Commercial Agents Update - is an agent always entitled to compensation on termination?

13 May 2010


In this article, Michael Axe examines two cases where the High Court has found that commercial agents were not entitled to compensation upon the termination of their agencies.

Under the Commercial Agents (Council Directive) Regulations 1993 (“the Regulations”) commercial agents are normally entitled to receive compensation from their principal if the principal terminates their agency.  Ever since the case of Lonsdale v Howard & Hallam Ltd was heard in the Court of Appeal, principals have been concerned that the level of compensation due to the agent could be significant, as it must fully compensate the agent for the loss of the value and goodwill of their agency business.

An agent will not, however, normally be entitled to compensation under the Regulations if the principal terminates the agency because the agent breaches the agency agreement.  However, the breach must be sufficiently serious to justify the termination (i.e. it must not simply be a trivial breach), and it must have been the genuine reason for the termination.  Two recent cases have provided some further clarification on when such a termination may be justified.

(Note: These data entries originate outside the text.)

(** The loop of [resume]: [remaining] attempts are left. *)
Fixpoint resume_loop (remaining : nat) (env : resume_env) (b : artifactBody) (failure : io_error) : artifactBody * option io_error :=
  match remaining with
  | O => (b, Some failure)
  | S remaining =>
    let b := with_attempt b in
    if re_cancelled env (ab_attempts b) then (b, Some (io_other (Sentinel "context canceled"))) else
    match re_open env (ab_attempts b) (ab_offset b) with
    | Err e => resume_loop remaining env b (io_other e)
    | Ok next =>
      if negb (resume_matches b next)
      then (b, Some (io_other (Errorf "artifact resume rejected: object identity or byte range changed" [])))
      else if ab_closed b || re_closed env (ab_attempts b) then (with_closed b, Some io_ErrClosedPipe)
      else (with_next b (fr_Body next), None)
    end
  end.

Definition resume (env : resume_env) (b : artifactBody) (failure : io_error) : artifactBody * option io_error :=
  if negb (ab_resumable b) || (artifactResumeAttempts <=? ab_attempts b) || re_done env then (b, Some failure)
  else resume_loop (Z.to_nat (artifactResumeAttempts - ab_attempts b)) env b failure.

Definition with_read (b : artifactBody) (body : list read_result) (n : Z) : artifactBody :=
  {| ab_body := body; ab_closed := ab_closed b; ab_size := ab_size b; ab_offset := ab_offset b + n; ab_etag := ab_etag b;
     ab_url := ab_url b; ab_resumable := ab_resumable b; ab_attempts := ab_attempts b; ab_pending := ab_pending b |}.

Definition with_pending (b : artifactBody) (e : io_error) : artifactBody :=
  {| ab_body := ab_body b; ab_closed := ab_closed b; ab_size := ab_size b; ab_offset := ab_offset b; ab_etag := ab_etag b;
     ab_url := ab_url b; ab_resumable := ab_resumable b; ab_attempts := ab_attempts b; ab_pending := Some e |}.

Definition unexpected (e : io_error) : io_error := if decide (e = io_EOF) then io_ErrUnexpectedEOF else e.

(** [artifactBody.Read] of a non-empty buffer; [None] is running out of fuel. *)
Fixpoint artifact_read (fuel : nat) (env : resume_env) (b : artifactBody) : option (artifactBody * read_result) :=
  match fuel with
  | O => None
  | S fuel =>
    if ab_closed b then Some (b, ([], Some io_ErrClosedPipe)) else
    match ab_pending b with
    | Some failure =>
      match resume env b failure with
      | (b, Some e) => Some (b, ([], Some e))
      | (b, None) => artifact_read fuel env b
      end
    | None =>
      let '(body, (bytes, err)) := body_read (ab_body b) in
      let b := with_read b body (len bytes) in
      match err with
      | Some e =>
        if ab_offset b <? ab_size b then
          let b := with_pending b (unexpected e) in
          match bytes with [] => artifact_read fuel env b | _ => Some (b, (bytes, None)) end
        else Some (b, (bytes, err))
      | None => Some (b, (bytes, None))
      end
    end
  end.

Definition fetchArtifact (opened : result FetchResult) : result artifactBody :=
  match opened with
  | Err e => Err e
  | Ok r =>
    if negb (fr_StatusCode r =? 200) || negb (identityEncoding (fr_ContentEncoding r))
    then fail "artifact response is not a complete identity representation"
    else Ok {| ab_body := fr_Body r; ab_closed := false; ab_size := fr_Size r; ab_offset := 0; ab_etag := fr_ETag r;
               ab_url := fr_URL r;
               ab_resumable := (fr_StatusCode r =? 200) && (0 <? fr_Size r) && strongArtifactETag (fr_ETag r)
                               && identityEncoding (fr_ContentEncoding r);
               ab_attempts := 0; ab_pending := None |}
  end.

(** ** The outcome of an exchange *)

Inductive body_op := op_read | op_close.

Definition run_body (b : terminalResponseBody) (op : body_op) : terminalResponseBody :=
  match op with op_read => (terminal_read b).1 | op_close => terminal_close b end.

Definition run_body_ops (b : terminalResponseBody) (ops : list body_op) : terminalResponseBody := fold_left run_body ops b.

(** What a sequence of results means for an exchange that expects so many bytes: [None]
    when it has not ended. *)
Fixpoint outcome_of (expected read : Z) (results : list (option read_result)) : option bool :=
  match results with
  | [] => None
  | None :: _ => Some false
  | Some (bytes, err) :: results =>
    let read := read + len bytes in
    if (0 <=? expected) && (expected <? read) then Some false else
    match err with
    | None => outcome_of expected read results
    | Some io_EOF => Some ((expected <? 0) || (read =? expected))
    | Some _ => Some false
    end
  end.

(** The results the calls see: [None] is a [Close]. *)
Fixpoint observed_results (body : list read_result) (ops : list body_op) : list (option read_result) :=
  match ops with
  | [] => []
  | op_close :: ops => None :: observed_results body ops
  | op_read :: ops => let '(body, r) := body_read body in Some r :: observed_results body ops
  end.

Lemma finishTerminal_kept b complete outcome : tb_outcome b = Some outcome -> finishTerminal b complete = b.
Proof. unfold finishTerminal. by intros ->. Qed.

Lemma terminal_outcome_kept b op outcome : tb_outcome b = Some outcome -> tb_outcome (run_body b op) = Some outcome.
Proof.
  intros Ho. destruct op; simpl; unfold terminal_read, terminal_close; [|by rewrite (finishTerminal_kept _ _ _ Ho)].
  destruct (body_read (tb_body b)) as [body [bytes err]].
  repeat case_match; simpl; rewrite ?(finishTerminal_kept (Build_terminalResponseBody _ _ _ _) _ outcome) by done; done.
Qed.

Lemma terminal_outcome_final b ops outcome : tb_outcome b = Some outcome -> tb_outcome (run_body_ops b ops) = Some outcome.
Proof.
  revert b; induction ops as [|op ops IH]; intros b Ho; [done|]. apply IH. by apply terminal_outcome_kept.
Qed.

Nigel Fryer Joinery Services Ltd v Ian Firth Hardware Ltd

In this case the High Court was asked to consider not only whether the agent was a “commercial agent” within the meaning of the Regulations, but also whether his alleged breaches of his agency agreement justified the termination of the agency by the principal.

The question of who is a commercial agent for the purposes of the Regulations can be a difficult one to answer.  In this case, the principal provided the agent with price lists for a number of products, and although the agent could quote indicative prices to customer he had no authority to conclude a sale without approval from the principal.  When the principal came to terminate the agency (for the reasons summarised below), it argued that the agent was not a “commercial agent” within the definition of the Regulations as he did not have authority to “negotiate” a sale, as required by the Regulations.

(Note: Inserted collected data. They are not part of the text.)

(* ===== verification/ArtifactKey.v ===== *)
(** * Identities of compiler artifacts (internal/compilecache/key.go)

    Namespaces, the keys of ccache and sccache and their URL layouts, and the paths under
    which the generations of an artifact are stored. *)

From stdpp Require Import gmap.
From S2P Require Export GoTrim Sha256.

Definition ErrInvalidKey : error := Sentinel "invalid compiler-cache key".
Definition ErrInvalidNamespace : error := Sentinel "invalid compile-cache namespace".
Definition ErrInvalidProtocol : error := Sentinel "invalid compile-cache protocol".

Definition ProtocolCCache : gostring := bs "ccache".
Definition ProtocolSCCache : gostring := bs "sccache".

Record ArtifactID := { id_protocol : gostring; id_namespace : gostring; id_key : gostring }.

#[global] Instance ArtifactID_eq_dec : EqDecision ArtifactID.
Proof. solve_decision. Defined.
#[global] Instance ArtifactID_countable : Countable ArtifactID.
Proof.
  apply (inj_countable' (fun id => (id_protocol id, id_namespace id, id_key id))
           (fun t => {| id_protocol := t.1.1; id_namespace := t.1.2; id_key := t.2 |})).
  by intros [].
Defined.

(** ** Namespaces *)

Definition namespace_edge (c : Z) : bool := in_range 97 122 c || in_range 48 57 c.
Definition namespace_middle (c : Z) : bool := namespace_edge c || mem c (bs "._-").

(** [^[a-z0-9](?:[a-z0-9._-]{0,62}[a-z0-9])?$] *)
Definition namespacePattern (s : gostring) : bool :=
  match s with
  | [] => false
  | c :: rest =>
    namespace_edge c
    && match rest with
       | [] => true
       | _ :: _ => (length rest <=? 63)%nat && forallb namespace_middle (removelast rest) && namespace_edge (List.last rest 0)
       end
  end.

Definition NormalizeNamespace (raw : gostring) : result gostring :=
  let namespace := trim_space raw in
  if namespacePattern namespace then Ok namespace
  else Err (Errorf "%w: use 1-64 lowercase letters, digits, '.', '_' or '-'" [ErrInvalidNamespace]).

(** ** Keys *)

Definition lower_hex (c : Z) : bool := in_range 48 57 c || in_range 97 102 c.
Definition base32hex (c : Z) : bool := in_range 48 57 c || in_range 97 118 c.

(** The loops go over runes: one that is not ASCII is beyond every letter. *)
Definition ParseHTTPKey (raw : gostring) : result gostring :=
  let path := if has_prefix raw (bs "/") then drop 1 raw else raw in
  let key := match path with a :: b :: c :: rest => if c =? ch "/" then a :: b :: rest else path | _ => path end in
  if Nat.eqb (length key) 40 then
    if forallb lower_hex key then Ok key else Err (Errorf "%w: modern keys must be lowercase hexadecimal" [ErrInvalidKey])
  else if Nat.eqb (length key) 33 then
    if forallb lower_hex (take 4 key) && forallb base32hex (drop 4 key) then Ok key
    else Err (Errorf "%w: legacy keys must use lowercase base32hex characters" [ErrInvalidKey])
  else Err (Errorf "%w: expected a 33-character legacy or 40-character modern key" [ErrInvalidKey]).

Definition ParseSCCacheKey (raw : gostring) : result gostring :=
  let path := if has_prefix raw (bs "/") then drop 1 raw else raw in
  match strings_split path (ch "/") with
  | [p0; p1; p2; key] =>
    if negb (Nat.eqb (length p0) 1 && Nat.eqb (length p1) 1 && Nat.eqb (length p2) 1 && Nat.eqb (length key) 64)
    then Err (Errorf "%w: expected a/b/c/<64 lowercase hexadecimal characters>" [ErrInvalidKey])
    else if negb (forallb lower_hex key) then Err (Errorf "%w: sccache keys must be lowercase hexadecimal" [ErrInvalidKey])
    else if negb (str_eqb (p0 ++ p1 ++ p2) (take 3 key)) then Err (Errorf "%w: sccache directory prefix does not match the key" [ErrInvalidKey])
    else Ok key
  | _ => Err (Errorf "%w: expected a/b/c/<64 lowercase hexadecimal characters>" [ErrInvalidKey])
  end.

Definition NewArtifactID (protocol namespace key : gostring) : result ArtifactID :=
  match NormalizeNamespace namespace with
  | Err e => Err e
  | Ok normalizedNamespace =>
    let id := {| id_protocol := protocol; id_namespace := normalizedNamespace; id_key := key |} in
    if str_eqb protocol ProtocolCCache then
      match ParseHTTPKey key with
      | Err e => Err e
      | Ok parsed => if str_eqb parsed key then Ok id else Err ErrInvalidKey
      end
    else if str_eqb protocol ProtocolSCCache then
      if negb (Nat.eqb (length key) 64) then Err (Errorf "%w: expected a 64-character sccache key" [ErrInvalidKey])
      else if forallb lower_hex key then Ok id else Err (Errorf "%w: sccache keys must be lowercase hexadecimal" [ErrInvalidKey])
    else Err (Errorf "%w: %q" [ErrInvalidProtocol])
  end.

(** [ArtifactID.validate]: the error. *)
Definition validate (id : ArtifactID) : option error :=
  match NewArtifactID (id_protocol id) (id_namespace id) (id_key id) with
  | Err e => Some e
  | Ok validated => if bool_decide (validated = id) then None else Some ErrInvalidKey
  end.

Definition ParseCCacheArtifact (namespace rawKey : gostring) : result ArtifactID :=
  match ParseHTTPKey rawKey with Err e => Err e | Ok key => NewArtifactID ProtocolCCache namespace key end.

Definition ParseSCCacheArtifact (namespace rawPath : gostring) : result ArtifactID :=
  match ParseSCCacheKey rawPath with Err e => Err e | Ok key => NewArtifactID ProtocolSCCache namespace key end.

(** ** Paths *)

Definition key_directories (id : ArtifactID) : gostring := bs "/objects/" ++ take 2 (id_key id) ++ bs "/" ++ drop 2 (id_key id) ++ bs "/".
Definition object_prefix (id : ArtifactID) : gostring := bs "v1/" ++ id_protocol id ++ bs "/" ++ id_namespace id ++ key_directories id.
Definition legacy_prefix (id : ArtifactID) : gostring := bs "v1/" ++ id_namespace id ++ key_directories id.

(** The paths [newObjectPath] and [newProbeObjectPath] make of 16 random bytes. *)
Definition object_path (id : ArtifactID) (generation : gostring) : gostring := object_prefix id ++ hex_encode generation.
Definition probe_path (generation : gostring) : gostring := bs "v1/probes/" ++ hex_encode generation.

Definition objectPathMatchesArtifact (id : ArtifactID) (storagePath : gostring) : bool :=
  has_prefix storagePath (object_prefix id) || (str_eqb (id_protocol id) ProtocolCCache && has_prefix storagePath (legacy_prefix id)).

(** [cacheIdentity], the name of the lock of an artifact. *)
Definition cacheIdentityParts (protocol namespace key : gostring) : gostring := protocol ++ [0] ++ namespace ++ [0] ++ key.
Definition cacheIdentity (id : ArtifactID) : gostring := cacheIdentityParts (id_protocol id) (id_namespace id) (id_key id).

(** ** Theory *)

(** *** Which identities are valid *)

Definition valid_namespace (s : gostring) : Prop := trim_space s = s /\ namespacePattern s = true.

Definition valid_key (protocol key : gostring) : Prop :=
  (protocol = ProtocolCCache /\ ParseHTTPKey key = Ok key)
  \/ (protocol = ProtocolSCCache /\ length key = 64%nat /\ forallb lower_hex key = true).

Lemma validate_None id : validate id = None <-> valid_namespace (id_namespace id) /\ valid_key (id_protocol id) (id_key id).
Proof.
  unfold validate, NewArtifactID, NormalizeNamespace, valid_namespace, valid_key. destruct id as [protocol namespace key]. cbn [id_protocol id_namespace id_key].
  destruct (namespacePattern (trim_space namespace)) eqn:En.
  2: { split; [done|]. intros [[Hs Hp] _]. rewrite Hs in En. congruence. }
  destruct (str_eqb protocol ProtocolCCache) eqn:Ec.
  - apply str_eqb_eq in Ec as ->. destruct (ParseHTTPKey key) as [parsed|e] eqn:Ek.
    + destruct (str_eqb parsed key) eqn:Ep.
      * apply str_eqb_eq in Ep as ->. destruct (bool_decide_reflect ({| id_protocol := ProtocolCCache; id_namespace := trim_space namespace; id_key := key |}
          = {| id_protocol := ProtocolCCache; id_namespace := namespace; id_key := key |})) as [Heq|Hne].
        -- injection Heq as Heq. rewrite Heq in *. split; [intros _; by auto|done].
        -- split; [done|]. intros [[Hs _] _]. by rewrite Hs in Hne.
      * split; [done|]. intros [_ [[_ Hk]|[Hk _]]]; [injection Hk as ->; by rewrite str_eqb_refl in Ep|done].
    + split; [done|]. intros [_ [[_ Hk]|[Hk _]]]; done.
  - destruct (str_eqb protocol ProtocolSCCache) eqn:Es.
    + apply str_eqb_eq in Es as ->. destruct (Nat.eqb (length key) 64) eqn:El; cbn [negb].
      2: { apply Nat.eqb_neq in El. split; [done|]. intros [_ [[Hk _]|(_ & Hk & _)]]; done. }
      apply Nat.eqb_eq in El. destruct (forallb lower_hex key) eqn:Eh.
      * destruct (bool_decide_reflect ({| id_protocol := ProtocolSCCache; id_namespace := trim_space namespace; id_key := key |}
          = {| id_protocol := ProtocolSCCache; id_namespace := namespace; id_key := key |})) as [Heq|Hne].
        -- injection Heq as Heq. rewrite Heq in *. split; [intros _; by auto|done].
        -- split; [done|]. intros [[Hs _] _]. by rewrite Hs in Hne.
      * split; [done|]. intros [_ [[Hk _]|(_ & _ & Hk)]]; done.
    + apply str_eqb_neq in Ec, Es. split; [done|]. intros [_ [[Hk _]|[Hk _]]]; done.
Qed.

The High Court, however, was not persuaded by this argument, finding instead that the agent’s role had been to generate interest in the principal’s products, to suggest possible prices, and to encourage customers to place orders.  The High Court ruled that these activities were sufficient for the agent to qualify as a commercial agent under the Regulations, notwithstanding the fact that potential sales needed to be referred to the principal for approval before they could be concluded.

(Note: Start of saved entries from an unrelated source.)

(* ===== verification/CompileInvariant.v ===== *)
(** * The invariant of the compiler cache (CompileWorld.v)

    The paths of objects, the ledger of capacity, what holds between any two steps, and what
    the other goroutines may do to what one goroutine knows. *)

From stdpp Require Import gmap.
From S2P Require Export CompileCache.

(** ** Paths *)

Definition generation (g : gostring) : Prop := Forall byte g /\ length g = 16%nat.
Definition is_probe (path : gostring) : bool := has_prefix path (bs "v1/probes/").
#[global] Arguments is_probe : simpl never.
Definition names (id : ArtifactID) (g path : gostring) : Prop := path = object_path id g \/ path = object_path id g ++ bs ".tmp".
(** The path of an object of the artifact. *)
Definition named_for (id : ArtifactID) (path : gostring) : Prop := exists g, path = object_path id g.
Definition an_object (path : gostring) : Prop := exists id g, validate id = None /\ generation g /\ path = object_path id g.

Lemma hex_last g : generation g -> exists h c, hex_encode g = h ++ [c] /\ c <> 112.
Proof.
  intros [Hb Hl]. destruct (exists_last (l := g)) as (g' & c & ->); [by intros ->|].
  exists (hex_encode g' ++ [hex_digit (Z.shiftr c 4)]), (hex_digit (Z.land c 15)). split.
  - unfold hex_encode. rewrite fmap_app, concat_app. cbn. by rewrite <- app_assoc.
  - unfold hex_digit. change 15 with (Z.ones 4). rewrite Z.land_ones by lia. pose proof (Z.mod_pos_bound c (2 ^ 4) ltac:(lia)). case_match; lia.
Qed.

Lemma object_not_tmp pre pre' g g' : generation g -> pre ++ hex_encode g <> pre' ++ hex_encode g' ++ bs ".tmp".
Proof.
  intros Hg Heq. destruct (hex_last g Hg) as (h & c & Hh & Hc). rewrite Hh in Heq. change (bs ".tmp") with (bs ".tm" ++ [112]) in Heq.
  rewrite !app_assoc in Heq. by apply app_inj_tail in Heq as [_ ->].
Qed.

Lemma hex_tail pre pre' g g' : generation g -> generation g' -> pre ++ hex_encode g = pre' ++ hex_encode g' -> g = g'.
Proof.
  intros [Hb Hl] [Hb' Hl'] Heq. apply app_inj_2 in Heq as [_ Heq]; [by apply hex_encode_inj in Heq|].
  rewrite !hex_encode_length. congruence.
Qed.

The High Court then had to consider whether the termination by the principal had been justified.  The agency agreement required the agent to work exclusively for the principal, and to provide weekly written reports to the principal.  The principal had given the agent numerous formal warnings regarding his failure to provide the required reports, and it had also discovered that the agent was working for other companies.  When the principal sought to terminate the agency on the grounds that the agent had breached the agency agreement, the agent sought to argue that the breaches were not sufficiently serious to justify the termination and/or that the breaches were not the genuine reason for the termination.

After examining the exact wording of the agency agreement, the High Court decided that under the terms of the agreement the agent had been allowed to work for other companies, provided that he notified the principal and ensured there was no conflict of interest.  As there was not, therefore, an absolute prohibition on the agent working for other companies, the High Court ruled that although the agent had been in breach of the agreement by not providing notice to the principal, this breach on its own did not justify terminating the agency.

Thankfully for the principal, the High Court agreed that the agent’s persistent and continued failure to provide the required weekly reports, despite numerous requests and warnings from the principal, was a breach of the agreement sufficiently serious to justify the termination of the agency.  The High Court was also convinced that the breach of contract had been the genuine reason behind the termination.  Accordingly, the agent was not entitled to any compensation from the principal.

As an interesting aside, the Judge also commented that compensation may not have been payable in any event, as the income stream from the agency was insufficient to be attractive to any hypothetical purchaser of the agency, therefore there was no real loss of value/goodwill for which the agent would have been entitled to compensation.

Crane v Sky In-Home Service Ltd

To complicate matters even further, the Regulations do not apply to agents whose activities as a commercial agent are considered “secondary” to some other arrangement with the principal.  Although such agents do strictly speaking satisfy the definition of a “commercial agent” as set out in the Regulations, they are specifically excluded from the provisions of the Regulations on the basis that their role as a commercial agent is not the primary purpose of their arrangement with the principal.

Allegations of both breach of contract and of “secondary” activities were raised in the case of Crane v Sky In-Home Service Ltd.  In this case the agent sold satellite equipment packages (“the Equipment”) on behalf of the principal, at the same time as selling subscriptions to satellite televisions services (“the Subscriptions”) on behalf of the principal’s sister Sky company.  Only the agency relating to the sale of the Equipment was covered by the Regulations, however, as the Regulations only apply to agencies dealing in the sale of “goods”, not the sale of “services” such as the Subscriptions.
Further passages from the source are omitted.